(** A table that keeps its kind. *)
Lemma pack_dict_spec n es b l : Forall (fun p => packed n p.2) es -> array_keys es \/ document_keys es ->
  holds b l -> Z.of_nat (length l) + Z.of_nat (length (wrap (items es))) < LIMIT ->
  writes (pack_dict junk rawlen real_text (S n) b es (is_array es)) (l ++ wrap (items es)).
Proof.
  intros Hes Hk Hb Hl. unfold wrap in *. assert (Hsize : Z.of_nat (length l) + Z.of_nat (length (items es)) + 5 < LIMIT) by len_lia. clear Hl.
  cbn [pack_dict]. destruct (reserve_length_spec b l Hb ltac:(lia)) as (b1 & x & Hr & Hb1 & Hx). step_with Hr. cbn beta iota.
  eapply writes_seq; [apply (pack_entries_spec n _ es Hes); [|done|len_lia]|].
  { intros i [k v] Hi. destruct Hk as [Hk|Hk].
    - rewrite (is_array_keys _ Hk). destruct Hk as [_ Hk]. apply (f_equal (lookup i)) in Hk. rewrite !list_lookup_fmap, Hi in Hk. cbn in Hk.
      destruct (seqZ 1 (Z.of_nat (length es)) !! i) as [z|] eqn:Ez; [|done]. injection Hk as ->. exists z. split; [done|].
      apply lookup_seqZ in Ez as [-> Hlt]. assert (Hle : (length es <= length (items es))%nat).
      { clear. unfold items. induction es as [|[k v] es IH]; [done|]. rewrite fmap_cons. cbn [concat length]. rewrite length_app. unfold item at 1. cbn [length]. lia. }
      unfold LIMIT in *. lia.
    - rewrite (is_document_keys _ Hk). destruct Hk as [Hk _]. assert (Hin : k ∈ es.*1) by (apply list_elem_of_fmap; exists (k, v); split; [done|by eapply list_elem_of_lookup_2]).
      rewrite Forall_forall in Hk. specialize (Hk k Hin). destruct k as [| |s|]; try done. by exists s. }
  intros b2 Hb2. eapply writes_seq; [apply (write_byte_spec _ _ 0 Hb2); [len_lia|done]|]. intros b3 Hb3.
  rewrite <- !app_assoc in Hb3. rewrite (h_size _ _ Hb3), i32_small by (unfold is_i32, LIMIT in *; len_lia).
  replace (Z.of_nat (length (l ++ x ++ items es ++ [0])) - Z.of_nat (length l)) with (Z.of_nat (length (items es)) + 5) by len_lia.
  by eapply write_length_spec.
Qed.

(** The writer sees what kind of table it is. *)
Lemma table_kind es : array_keys es \/ document_keys es ->
  (if bool_decide (rawlen es > 0) then next_ends es (KInt (rawlen es)) else Ret false) = Ret (is_array es).
Proof.
  intros [Hk|Hk].
  - rewrite (is_array_keys _ Hk). destruct Hk as [Hne Hk]. rewrite (sequence_length es Hk). assert (Hn : (0 < length es)%nat) by (destruct es; [done|cbn; lia]).
    rewrite bool_decide_true by lia. unfold next_ends.
    assert (Hkey : forall i p, es !! i = Some p -> p.1 = KInt (1 + Z.of_nat i)).
    { intros i p Hi. apply (f_equal (lookup i)) in Hk. rewrite !list_lookup_fmap, Hi in Hk. cbn in Hk.
      destruct (seqZ 1 (Z.of_nat (length es)) !! i) as [z|] eqn:Ez; [|done]. apply lookup_seqZ in Ez as [-> _]. by injection Hk. }
    destruct (lookup_lt_is_Some_2 es (pred (length es))) as [p Hp]; [lia|].
    assert (Hf : list_find (fun q => q.1 = KInt (Z.of_nat (length es))) es = Some (pred (length es), p)).
    { apply list_find_Some. split; [done|]. split; [rewrite (Hkey _ _ Hp); f_equal; lia|]. intros j q Hj Hlt Hq. rewrite (Hkey _ _ Hj) in Hq. injection Hq. lia. }
    rewrite Hf. f_equal. apply bool_decide_eq_true. lia.
  - rewrite (is_document_keys _ Hk). destruct Hk as [Hk _]. rewrite (strings_length es Hk). done.
Qed.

******

• **TASK STATEMENT**
Set down the whole of the data, exactly as it stands.

• **RESULT OF THIS EXERCISE**
(** A table that keeps its kind. *)
Lemma pack_dict_spec n es b l : Forall (fun p => packed n p.2) es -> array_keys es \/ document_keys es ->
  holds b l -> Z.of_nat (length l) + Z.of_nat (length (wrap (items es))) < LIMIT ->
  writes (pack_dict junk rawlen real_text (S n) b es (is_array es)) (l ++ wrap (items es)).
Proof.
  intros Hes Hk Hb Hl. unfold wrap in *. assert (Hsize : Z.of_nat (length l) + Z.of_nat (length (items es)) + 5 < LIMIT) by len_lia. clear Hl.
  cbn [pack_dict]. destruct (reserve_length_spec b l Hb ltac:(lia)) as (b1 & x & Hr & Hb1 & Hx). step_with Hr. cbn beta iota.
  eapply writes_seq; [apply (pack_entries_spec n _ es Hes); [|done|len_lia]|].
  { intros i [k v] Hi. destruct Hk as [Hk|Hk].
    - rewrite (is_array_keys _ Hk). destruct Hk as [_ Hk]. apply (f_equal (lookup i)) in Hk. rewrite !list_lookup_fmap, Hi in Hk. cbn in Hk.
      destruct (seqZ 1 (Z.of_nat (length es)) !! i) as [z|] eqn:Ez; [|done]. injection Hk as ->. exists z. split; [done|].
      apply lookup_seqZ in Ez as [-> Hlt]. assert (Hle : (length es <= length (items es))%nat).
      { clear. unfold items. induction es as [|[k v] es IH]; [done|]. rewrite fmap_cons. cbn [concat length]. rewrite length_app. unfold item at 1. cbn [length]. lia. }
      unfold LIMIT in *. lia.
    - rewrite (is_document_keys _ Hk). destruct Hk as [Hk _]. assert (Hin : k ∈ es.*1) by (apply list_elem_of_fmap; exists (k, v); split; [done|by eapply list_elem_of_lookup_2]).
      rewrite Forall_forall in Hk. specialize (Hk k Hin). destruct k as [| |s|]; try done. by exists s. }
  intros b2 Hb2. eapply writes_seq; [apply (write_byte_spec _ _ 0 Hb2); [len_lia|done]|]. intros b3 Hb3.
  rewrite <- !app_assoc in Hb3. rewrite (h_size _ _ Hb3), i32_small by (unfold is_i32, LIMIT in *; len_lia).
  replace (Z.of_nat (length (l ++ x ++ items es ++ [0])) - Z.of_nat (length l)) with (Z.of_nat (length (items es)) + 5) by len_lia.
  by eapply write_length_spec.
Qed.

(** The writer sees what kind of table it is. *)
Lemma table_kind es : array_keys es \/ document_keys es ->
  (if bool_decide (rawlen es > 0) then next_ends es (KInt (rawlen es)) else Ret false) = Ret (is_array es).
Proof.
  intros [Hk|Hk].
  - rewrite (is_array_keys _ Hk). destruct Hk as [Hne Hk]. rewrite (sequence_length es Hk). assert (Hn : (0 < length es)%nat) by (destruct es; [done|cbn; lia]).
    rewrite bool_decide_true by lia. unfold next_ends.
    assert (Hkey : forall i p, es !! i = Some p -> p.1 = KInt (1 + Z.of_nat i)).
    { intros i p Hi. apply (f_equal (lookup i)) in Hk. rewrite !list_lookup_fmap, Hi in Hk. cbn in Hk.
      destruct (seqZ 1 (Z.of_nat (length es)) !! i) as [z|] eqn:Ez; [|done]. apply lookup_seqZ in Ez as [-> _]. by injection Hk. }
    destruct (lookup_lt_is_Some_2 es (pred (length es))) as [p Hp]; [lia|].
    assert (Hf : list_find (fun q => q.1 = KInt (Z.of_nat (length es))) es = Some (pred (length es), p)).
    { apply list_find_Some. split; [done|]. split; [rewrite (Hkey _ _ Hp); f_equal; lia|]. intros j q Hj Hlt Hq. rewrite (Hkey _ _ Hj) in Hq. injection Hq. lia. }
    rewrite Hf. f_equal. apply bool_decide_eq_true. lia.
  - rewrite (is_document_keys _ Hk). destruct Hk as [Hk _]. rewrite (strings_length es Hk). done.
Qed.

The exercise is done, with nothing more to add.